-------- DATASET RECORDS

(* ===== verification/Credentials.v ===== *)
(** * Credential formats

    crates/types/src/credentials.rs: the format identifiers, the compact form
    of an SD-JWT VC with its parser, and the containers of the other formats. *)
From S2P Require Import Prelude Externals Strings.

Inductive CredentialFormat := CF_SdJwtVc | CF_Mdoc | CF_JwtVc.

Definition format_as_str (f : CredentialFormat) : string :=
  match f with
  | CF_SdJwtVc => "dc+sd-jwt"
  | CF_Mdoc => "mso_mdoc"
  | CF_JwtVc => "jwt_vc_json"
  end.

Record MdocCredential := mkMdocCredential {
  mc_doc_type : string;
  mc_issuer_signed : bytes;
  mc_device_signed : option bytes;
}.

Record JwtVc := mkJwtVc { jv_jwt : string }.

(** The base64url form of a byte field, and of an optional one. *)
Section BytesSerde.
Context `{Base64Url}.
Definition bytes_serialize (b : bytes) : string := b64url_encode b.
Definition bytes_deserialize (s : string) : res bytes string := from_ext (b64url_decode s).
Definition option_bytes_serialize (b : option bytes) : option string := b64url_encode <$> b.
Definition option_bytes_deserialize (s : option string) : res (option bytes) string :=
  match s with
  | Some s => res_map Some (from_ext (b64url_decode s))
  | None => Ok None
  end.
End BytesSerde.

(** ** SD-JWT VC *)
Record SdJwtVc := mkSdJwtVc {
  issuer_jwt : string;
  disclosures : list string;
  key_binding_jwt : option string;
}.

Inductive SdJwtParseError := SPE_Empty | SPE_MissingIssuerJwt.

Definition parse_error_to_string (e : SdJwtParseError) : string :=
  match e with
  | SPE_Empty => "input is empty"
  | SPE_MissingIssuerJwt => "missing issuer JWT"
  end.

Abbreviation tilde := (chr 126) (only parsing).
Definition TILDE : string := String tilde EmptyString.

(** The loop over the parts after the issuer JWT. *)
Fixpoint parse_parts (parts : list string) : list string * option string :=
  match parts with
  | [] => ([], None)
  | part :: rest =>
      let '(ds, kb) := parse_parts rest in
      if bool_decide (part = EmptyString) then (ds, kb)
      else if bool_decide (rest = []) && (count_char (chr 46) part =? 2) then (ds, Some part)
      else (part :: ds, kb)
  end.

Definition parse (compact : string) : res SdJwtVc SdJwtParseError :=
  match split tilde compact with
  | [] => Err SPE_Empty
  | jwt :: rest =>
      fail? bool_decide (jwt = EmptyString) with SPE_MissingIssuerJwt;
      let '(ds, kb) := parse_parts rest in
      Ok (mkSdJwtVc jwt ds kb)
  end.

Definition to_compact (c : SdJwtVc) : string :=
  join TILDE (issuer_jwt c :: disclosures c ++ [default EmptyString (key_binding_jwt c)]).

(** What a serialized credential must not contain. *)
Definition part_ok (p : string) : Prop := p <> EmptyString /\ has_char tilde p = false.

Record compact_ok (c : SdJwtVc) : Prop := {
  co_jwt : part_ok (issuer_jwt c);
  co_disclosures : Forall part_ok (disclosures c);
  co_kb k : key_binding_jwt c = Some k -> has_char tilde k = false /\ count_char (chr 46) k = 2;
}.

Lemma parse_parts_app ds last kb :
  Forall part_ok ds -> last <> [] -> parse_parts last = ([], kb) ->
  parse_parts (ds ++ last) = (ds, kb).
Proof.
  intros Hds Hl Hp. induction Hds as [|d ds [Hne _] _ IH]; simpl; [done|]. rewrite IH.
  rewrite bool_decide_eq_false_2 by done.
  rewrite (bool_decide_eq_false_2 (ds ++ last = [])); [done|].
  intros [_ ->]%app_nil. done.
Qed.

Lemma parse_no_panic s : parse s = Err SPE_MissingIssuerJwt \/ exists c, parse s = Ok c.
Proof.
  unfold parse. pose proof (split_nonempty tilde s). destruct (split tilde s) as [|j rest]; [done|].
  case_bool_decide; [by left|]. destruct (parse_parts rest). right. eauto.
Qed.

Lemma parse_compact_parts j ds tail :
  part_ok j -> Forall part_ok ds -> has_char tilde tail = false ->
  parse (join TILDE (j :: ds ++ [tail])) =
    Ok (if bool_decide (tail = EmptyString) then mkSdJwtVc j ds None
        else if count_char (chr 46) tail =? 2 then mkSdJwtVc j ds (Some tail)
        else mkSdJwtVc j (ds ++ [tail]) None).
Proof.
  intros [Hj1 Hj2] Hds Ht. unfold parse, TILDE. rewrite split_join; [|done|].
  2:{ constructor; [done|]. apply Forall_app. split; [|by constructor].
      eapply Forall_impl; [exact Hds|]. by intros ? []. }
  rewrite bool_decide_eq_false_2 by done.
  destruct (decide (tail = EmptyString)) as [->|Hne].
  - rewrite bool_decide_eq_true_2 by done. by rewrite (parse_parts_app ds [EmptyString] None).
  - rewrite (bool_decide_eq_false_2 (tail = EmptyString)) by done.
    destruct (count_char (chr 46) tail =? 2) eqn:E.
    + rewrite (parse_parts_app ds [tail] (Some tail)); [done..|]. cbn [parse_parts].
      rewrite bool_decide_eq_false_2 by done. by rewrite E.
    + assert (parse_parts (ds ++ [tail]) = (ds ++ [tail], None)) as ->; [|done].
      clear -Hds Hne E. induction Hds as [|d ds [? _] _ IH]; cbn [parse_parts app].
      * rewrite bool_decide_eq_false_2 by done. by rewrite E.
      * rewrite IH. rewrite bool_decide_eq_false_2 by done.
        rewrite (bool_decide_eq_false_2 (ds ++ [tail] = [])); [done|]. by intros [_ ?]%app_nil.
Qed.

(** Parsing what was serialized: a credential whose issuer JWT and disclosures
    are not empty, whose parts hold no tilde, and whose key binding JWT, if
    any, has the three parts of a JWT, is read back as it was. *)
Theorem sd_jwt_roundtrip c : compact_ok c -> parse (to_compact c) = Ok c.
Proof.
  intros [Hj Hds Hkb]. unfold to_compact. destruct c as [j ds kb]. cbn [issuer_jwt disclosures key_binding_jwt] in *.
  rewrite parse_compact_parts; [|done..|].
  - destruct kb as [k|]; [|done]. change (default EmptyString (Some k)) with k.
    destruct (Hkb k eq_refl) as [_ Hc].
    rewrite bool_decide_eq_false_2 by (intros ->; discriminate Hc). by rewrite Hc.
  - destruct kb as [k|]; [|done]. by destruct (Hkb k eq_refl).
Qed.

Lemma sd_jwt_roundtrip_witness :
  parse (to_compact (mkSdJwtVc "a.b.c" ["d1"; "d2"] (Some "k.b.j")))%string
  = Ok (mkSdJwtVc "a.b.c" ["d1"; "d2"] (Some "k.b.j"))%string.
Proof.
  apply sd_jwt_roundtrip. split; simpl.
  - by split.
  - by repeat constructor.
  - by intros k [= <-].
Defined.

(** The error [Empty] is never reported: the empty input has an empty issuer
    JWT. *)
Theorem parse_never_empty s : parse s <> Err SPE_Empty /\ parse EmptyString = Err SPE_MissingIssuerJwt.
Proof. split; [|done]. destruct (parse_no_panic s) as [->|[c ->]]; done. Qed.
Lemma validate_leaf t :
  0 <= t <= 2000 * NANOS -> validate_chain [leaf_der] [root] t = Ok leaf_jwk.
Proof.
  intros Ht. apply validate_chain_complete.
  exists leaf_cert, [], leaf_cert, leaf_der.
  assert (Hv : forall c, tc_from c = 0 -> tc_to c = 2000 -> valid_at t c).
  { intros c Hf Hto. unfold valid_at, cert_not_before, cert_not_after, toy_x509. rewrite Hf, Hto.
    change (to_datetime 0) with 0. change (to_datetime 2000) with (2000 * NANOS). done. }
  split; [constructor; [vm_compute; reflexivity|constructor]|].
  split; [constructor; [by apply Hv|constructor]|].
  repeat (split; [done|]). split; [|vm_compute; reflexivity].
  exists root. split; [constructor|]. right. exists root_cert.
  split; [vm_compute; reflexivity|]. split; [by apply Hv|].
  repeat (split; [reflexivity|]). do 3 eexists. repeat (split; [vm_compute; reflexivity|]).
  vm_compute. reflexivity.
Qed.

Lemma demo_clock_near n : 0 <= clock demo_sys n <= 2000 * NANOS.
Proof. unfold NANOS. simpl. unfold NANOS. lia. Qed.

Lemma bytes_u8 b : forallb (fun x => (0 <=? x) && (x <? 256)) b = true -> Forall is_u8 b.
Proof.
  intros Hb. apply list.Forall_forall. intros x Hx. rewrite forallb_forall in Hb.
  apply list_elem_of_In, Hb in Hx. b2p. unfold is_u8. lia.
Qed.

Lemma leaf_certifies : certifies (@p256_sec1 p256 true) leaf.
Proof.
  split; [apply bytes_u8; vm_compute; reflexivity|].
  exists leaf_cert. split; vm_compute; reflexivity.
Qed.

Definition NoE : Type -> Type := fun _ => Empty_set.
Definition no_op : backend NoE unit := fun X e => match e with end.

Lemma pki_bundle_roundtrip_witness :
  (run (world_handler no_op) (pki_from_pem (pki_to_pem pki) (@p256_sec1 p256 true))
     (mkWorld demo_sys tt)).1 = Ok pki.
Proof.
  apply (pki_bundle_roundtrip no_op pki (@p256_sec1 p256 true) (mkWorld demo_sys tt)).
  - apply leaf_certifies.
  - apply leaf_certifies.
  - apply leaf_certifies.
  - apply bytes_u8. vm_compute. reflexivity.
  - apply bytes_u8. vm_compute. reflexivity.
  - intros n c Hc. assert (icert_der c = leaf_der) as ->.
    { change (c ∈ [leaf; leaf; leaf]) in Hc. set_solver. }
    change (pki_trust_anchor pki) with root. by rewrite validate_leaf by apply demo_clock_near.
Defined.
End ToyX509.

----------------
-------- DATASET RECORDS

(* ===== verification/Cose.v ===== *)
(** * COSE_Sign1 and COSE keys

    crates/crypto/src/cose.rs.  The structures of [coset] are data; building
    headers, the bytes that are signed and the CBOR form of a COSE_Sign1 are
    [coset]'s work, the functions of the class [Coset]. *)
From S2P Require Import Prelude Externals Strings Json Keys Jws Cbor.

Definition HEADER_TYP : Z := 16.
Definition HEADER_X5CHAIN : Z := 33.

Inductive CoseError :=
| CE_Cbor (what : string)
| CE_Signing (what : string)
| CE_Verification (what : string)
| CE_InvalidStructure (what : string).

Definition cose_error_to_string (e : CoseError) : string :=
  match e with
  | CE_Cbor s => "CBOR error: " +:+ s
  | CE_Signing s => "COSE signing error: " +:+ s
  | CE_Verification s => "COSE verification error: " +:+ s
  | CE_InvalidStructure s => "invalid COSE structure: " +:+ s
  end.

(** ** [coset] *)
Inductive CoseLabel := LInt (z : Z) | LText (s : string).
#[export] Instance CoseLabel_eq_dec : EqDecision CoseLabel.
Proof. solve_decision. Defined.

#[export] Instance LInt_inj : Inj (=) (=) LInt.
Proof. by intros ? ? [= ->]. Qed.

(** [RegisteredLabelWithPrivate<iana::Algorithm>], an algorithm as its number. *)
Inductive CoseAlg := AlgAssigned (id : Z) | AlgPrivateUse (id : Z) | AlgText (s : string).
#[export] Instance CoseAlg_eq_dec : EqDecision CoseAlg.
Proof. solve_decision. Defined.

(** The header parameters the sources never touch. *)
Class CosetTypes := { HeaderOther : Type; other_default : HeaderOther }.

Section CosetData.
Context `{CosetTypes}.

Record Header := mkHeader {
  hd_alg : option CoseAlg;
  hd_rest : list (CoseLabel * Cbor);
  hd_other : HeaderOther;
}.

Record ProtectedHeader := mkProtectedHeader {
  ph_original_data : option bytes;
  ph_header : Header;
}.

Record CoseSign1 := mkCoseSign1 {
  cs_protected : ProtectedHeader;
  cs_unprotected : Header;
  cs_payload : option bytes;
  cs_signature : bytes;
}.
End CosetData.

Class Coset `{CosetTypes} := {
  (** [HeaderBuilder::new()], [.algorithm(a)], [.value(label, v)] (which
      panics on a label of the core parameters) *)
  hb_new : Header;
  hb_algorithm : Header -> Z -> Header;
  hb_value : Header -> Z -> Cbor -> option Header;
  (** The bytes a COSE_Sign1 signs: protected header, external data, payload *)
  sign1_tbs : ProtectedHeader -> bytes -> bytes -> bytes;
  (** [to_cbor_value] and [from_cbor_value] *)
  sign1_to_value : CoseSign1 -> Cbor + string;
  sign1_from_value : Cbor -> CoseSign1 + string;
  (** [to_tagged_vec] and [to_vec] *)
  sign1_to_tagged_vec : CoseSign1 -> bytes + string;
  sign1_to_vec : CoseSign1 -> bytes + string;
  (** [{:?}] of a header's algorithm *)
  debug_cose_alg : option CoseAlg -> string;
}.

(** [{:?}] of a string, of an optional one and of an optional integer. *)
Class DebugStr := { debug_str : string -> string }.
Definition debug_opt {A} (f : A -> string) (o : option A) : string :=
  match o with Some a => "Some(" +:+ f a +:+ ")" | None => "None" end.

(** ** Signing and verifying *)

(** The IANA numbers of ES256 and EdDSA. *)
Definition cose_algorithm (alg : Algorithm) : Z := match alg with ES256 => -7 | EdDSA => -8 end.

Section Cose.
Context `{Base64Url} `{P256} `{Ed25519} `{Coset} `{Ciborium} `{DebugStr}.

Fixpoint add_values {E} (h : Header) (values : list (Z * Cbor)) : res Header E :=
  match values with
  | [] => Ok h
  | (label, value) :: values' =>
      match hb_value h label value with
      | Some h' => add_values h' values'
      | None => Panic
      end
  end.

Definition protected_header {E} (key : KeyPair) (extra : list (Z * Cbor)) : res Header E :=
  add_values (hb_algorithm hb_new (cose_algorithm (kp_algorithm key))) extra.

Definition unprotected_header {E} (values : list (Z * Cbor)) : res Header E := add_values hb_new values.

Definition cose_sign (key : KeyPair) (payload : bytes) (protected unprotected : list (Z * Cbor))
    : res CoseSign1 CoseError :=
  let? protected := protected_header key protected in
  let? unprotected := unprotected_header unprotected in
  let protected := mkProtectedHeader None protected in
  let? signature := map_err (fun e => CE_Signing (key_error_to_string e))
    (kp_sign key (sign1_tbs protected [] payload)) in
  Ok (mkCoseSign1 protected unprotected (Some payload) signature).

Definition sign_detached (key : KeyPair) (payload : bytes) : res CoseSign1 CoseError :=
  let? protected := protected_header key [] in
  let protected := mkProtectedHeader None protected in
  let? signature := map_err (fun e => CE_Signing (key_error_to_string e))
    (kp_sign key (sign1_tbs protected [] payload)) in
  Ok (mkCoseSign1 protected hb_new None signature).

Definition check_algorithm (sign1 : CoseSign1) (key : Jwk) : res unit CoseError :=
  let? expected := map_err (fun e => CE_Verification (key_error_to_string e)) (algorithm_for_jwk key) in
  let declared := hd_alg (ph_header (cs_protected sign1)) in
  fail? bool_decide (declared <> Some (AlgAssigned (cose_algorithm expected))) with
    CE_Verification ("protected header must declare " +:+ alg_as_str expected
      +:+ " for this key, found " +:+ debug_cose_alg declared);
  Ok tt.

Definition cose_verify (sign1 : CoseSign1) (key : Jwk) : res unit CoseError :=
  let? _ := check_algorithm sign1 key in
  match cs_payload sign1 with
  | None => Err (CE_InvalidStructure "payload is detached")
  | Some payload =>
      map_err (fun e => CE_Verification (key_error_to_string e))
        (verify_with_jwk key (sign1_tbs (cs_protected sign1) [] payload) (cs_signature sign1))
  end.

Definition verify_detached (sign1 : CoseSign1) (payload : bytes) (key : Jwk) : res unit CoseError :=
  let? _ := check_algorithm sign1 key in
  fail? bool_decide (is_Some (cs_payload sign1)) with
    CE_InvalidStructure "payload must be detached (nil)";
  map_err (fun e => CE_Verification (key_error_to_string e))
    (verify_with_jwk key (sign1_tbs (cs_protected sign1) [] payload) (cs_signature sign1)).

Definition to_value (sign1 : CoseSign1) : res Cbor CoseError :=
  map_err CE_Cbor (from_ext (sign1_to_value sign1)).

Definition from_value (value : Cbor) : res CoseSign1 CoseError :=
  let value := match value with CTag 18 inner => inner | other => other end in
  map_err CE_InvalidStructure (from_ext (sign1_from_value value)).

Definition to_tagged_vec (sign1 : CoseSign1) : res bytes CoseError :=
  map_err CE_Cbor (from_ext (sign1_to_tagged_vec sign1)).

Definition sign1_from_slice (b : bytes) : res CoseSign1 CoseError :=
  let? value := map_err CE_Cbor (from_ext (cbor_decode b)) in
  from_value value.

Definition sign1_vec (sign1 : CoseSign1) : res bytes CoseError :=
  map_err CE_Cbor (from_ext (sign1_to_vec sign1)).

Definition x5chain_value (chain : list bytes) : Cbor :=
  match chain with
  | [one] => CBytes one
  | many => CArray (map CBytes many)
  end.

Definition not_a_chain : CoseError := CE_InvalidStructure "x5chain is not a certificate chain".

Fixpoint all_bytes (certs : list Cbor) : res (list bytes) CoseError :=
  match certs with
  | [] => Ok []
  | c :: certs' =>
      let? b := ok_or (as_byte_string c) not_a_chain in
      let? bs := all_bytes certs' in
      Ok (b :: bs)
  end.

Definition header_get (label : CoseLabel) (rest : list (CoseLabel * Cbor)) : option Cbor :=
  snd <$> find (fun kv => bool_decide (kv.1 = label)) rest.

----------------

WHAT IS BEING ASKED: In the data above, which lines lie between the line with "rewrite Hf, Hto." and the line with "- intros n c", inclusive? Print those lines exactly and nothing else.

THE ANSWER:
  { intros c Hf Hto. unfold valid_at, cert_not_before, cert_not_after, toy_x509. rewrite Hf, Hto.
    change (to_datetime 0) with 0. change (to_datetime 2000) with (2000 * NANOS). done. }
  split; [constructor; [vm_compute; reflexivity|constructor]|].
  split; [constructor; [by apply Hv|constructor]|].
  repeat (split; [done|]). split; [|vm_compute; reflexivity].
  exists root. split; [constructor|]. right. exists root_cert.
  split; [vm_compute; reflexivity|]. split; [by apply Hv|].
  repeat (split; [reflexivity|]). do 3 eexists. repeat (split; [vm_compute; reflexivity|]).
  vm_compute. reflexivity.
Qed.

Lemma demo_clock_near n : 0 <= clock demo_sys n <= 2000 * NANOS.
Proof. unfold NANOS. simpl. unfold NANOS. lia. Qed.

Lemma bytes_u8 b : forallb (fun x => (0 <=? x) && (x <? 256)) b = true -> Forall is_u8 b.
Proof.
  intros Hb. apply list.Forall_forall. intros x Hx. rewrite forallb_forall in Hb.
  apply list_elem_of_In, Hb in Hx. b2p. unfold is_u8. lia.
Qed.

Lemma leaf_certifies : certifies (@p256_sec1 p256 true) leaf.
Proof.
  split; [apply bytes_u8; vm_compute; reflexivity|].
  exists leaf_cert. split; vm_compute; reflexivity.
Qed.

Definition NoE : Type -> Type := fun _ => Empty_set.
Definition no_op : backend NoE unit := fun X e => match e with end.

Lemma pki_bundle_roundtrip_witness :
  (run (world_handler no_op) (pki_from_pem (pki_to_pem pki) (@p256_sec1 p256 true))
     (mkWorld demo_sys tt)).1 = Ok pki.
Proof.
  apply (pki_bundle_roundtrip no_op pki (@p256_sec1 p256 true) (mkWorld demo_sys tt)).
  - apply leaf_certifies.
  - apply leaf_certifies.
  - apply leaf_certifies.
  - apply bytes_u8. vm_compute. reflexivity.
  - apply bytes_u8. vm_compute. reflexivity.
  - intros n c Hc. assert (icert_der c = leaf_der) as ->.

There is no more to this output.